Items listed in a dataset:

(** The registers of [Cpufreq], those only set here, and the writes to the
    memory's mode register, each with the [DMCR] of the moment. *)
Record spl := Spl {
  chip : hw;
  UHCCDR : Z;
  BCR : Z;
  RTCSR : Z;
  mode_writes : list (Z * Z) }.

Definition set_chip (h : hw) (s : spl) : spl := Spl h (UHCCDR s) (BCR s) (RTCSR s) (mode_writes s).
Definition set_UHCCDR (x : Z) (s : spl) : spl := Spl (chip s) x (BCR s) (RTCSR s) (mode_writes s).
Definition set_BCR (x : Z) (s : spl) : spl := Spl (chip s) (UHCCDR s) x (RTCSR s) (mode_writes s).
Definition set_RTCSR (x : Z) (s : spl) : spl := Spl (chip s) (UHCCDR s) (BCR s) x (mode_writes s).
Definition set_CPPCR (x : Z) (h : hw) : hw :=
  Hw (CPCCR h) x (I2SCDR h) (LPCDR h) (MSCCDR h) (DMCR h) (RTCOR h) (RTCNT h).
Definition write_DMCR (x : Z) (s : spl) : spl := set_chip (set_DMCR x (chip s)) s.

(** [REG8(EMC_SDMR0|sdmode) = 0] *)
Definition write_mode (sdmode : Z) (s : spl) : spl :=
  Spl (chip s) (UHCCDR s) (BCR s) (RTCSR s)
    (mode_writes s ++ [(DMCR (chip s), Z.lor EMC_SDMR0 sdmode)]).

(** ** The PLL *)

Definition pll_init (c : config) (s : spl) : option spl :=
  n0 ← rd n2FR 1;
  n1 ← rd n2FR 3;
  let cfcr := Z.lor (Z.lor (Z.lor (Z.lor (Z.lor CPM_CPCCR_CLKOEN
    (Z.shiftl n0 CPM_CPCCR_CDIV_BIT)) (Z.shiftl n1 CPM_CPCCR_HDIV_BIT))
    (Z.shiftl n1 CPM_CPCCR_PDIV_BIT)) (Z.shiftl n1 CPM_CPCCR_MDIV_BIT))
    (Z.shiftl n1 CPM_CPCCR_LDIV_BIT) in
  let pllout2 := if is_set cfcr CPM_CPCCR_PCS then CFG_CPU_SPEED c else CFG_CPU_SPEED c / 2 in
  let s := set_UHCCDR (u32 (pllout2 / 48000000 - 1)) s in
  nf ← udiv (s32 (CFG_CPU_SPEED c * 2)) (CFG_EXTAL c);
  let plcr1 := Z.lor (Z.lor (shl32 (nf - 2) CPM_CPPCR_PLLM_BIT)
    (Z.shiftl 32 CPM_CPPCR_PLLST_BIT)) CPM_CPPCR_PLLEN in
  let s := set_chip (set_CPCCR cfcr (chip s)) s in
  Some (set_chip (set_CPPCR plcr1 (chip s)) s).

(** ** The memory *)

(** The fields that do not depend on the clock; [row], [col] and [bank] are
    0 in the value used to set the mode. *)
Definition dmcr_basic (c : config) (row col bank : Z) : Z :=
  u32 (Z.lor (Z.lor (Z.lor (Z.lor (Z.lor
    (Z.shiftl (row - 11) EMC_DMCR_RA_BIT) (Z.shiftl (col - 8) EMC_DMCR_CA_BIT))
    (Z.shiftl bank EMC_DMCR_BA_BIT)) (Z.shiftl (SDRAM_BW16 c) EMC_DMCR_BW_BIT)) EMC_DMCR_EPIN)
    (Z.shiftl (if SDRAM_CASL c =? 3 then 2 else 1) EMC_DMCR_TCL_BIT)).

**What needs to be done**
All lines in the data that contain the word "bank" should be copied.

**Result of the task**
(** The fields that do not depend on the clock; [row], [col] and [bank] are
Definition dmcr_basic (c : config) (row col bank : Z) : Z :=
    (Z.shiftl bank EMC_DMCR_BA_BIT)) (Z.shiftl (SDRAM_BW16 c) EMC_DMCR_BW_BIT)) EMC_DMCR_EPIN)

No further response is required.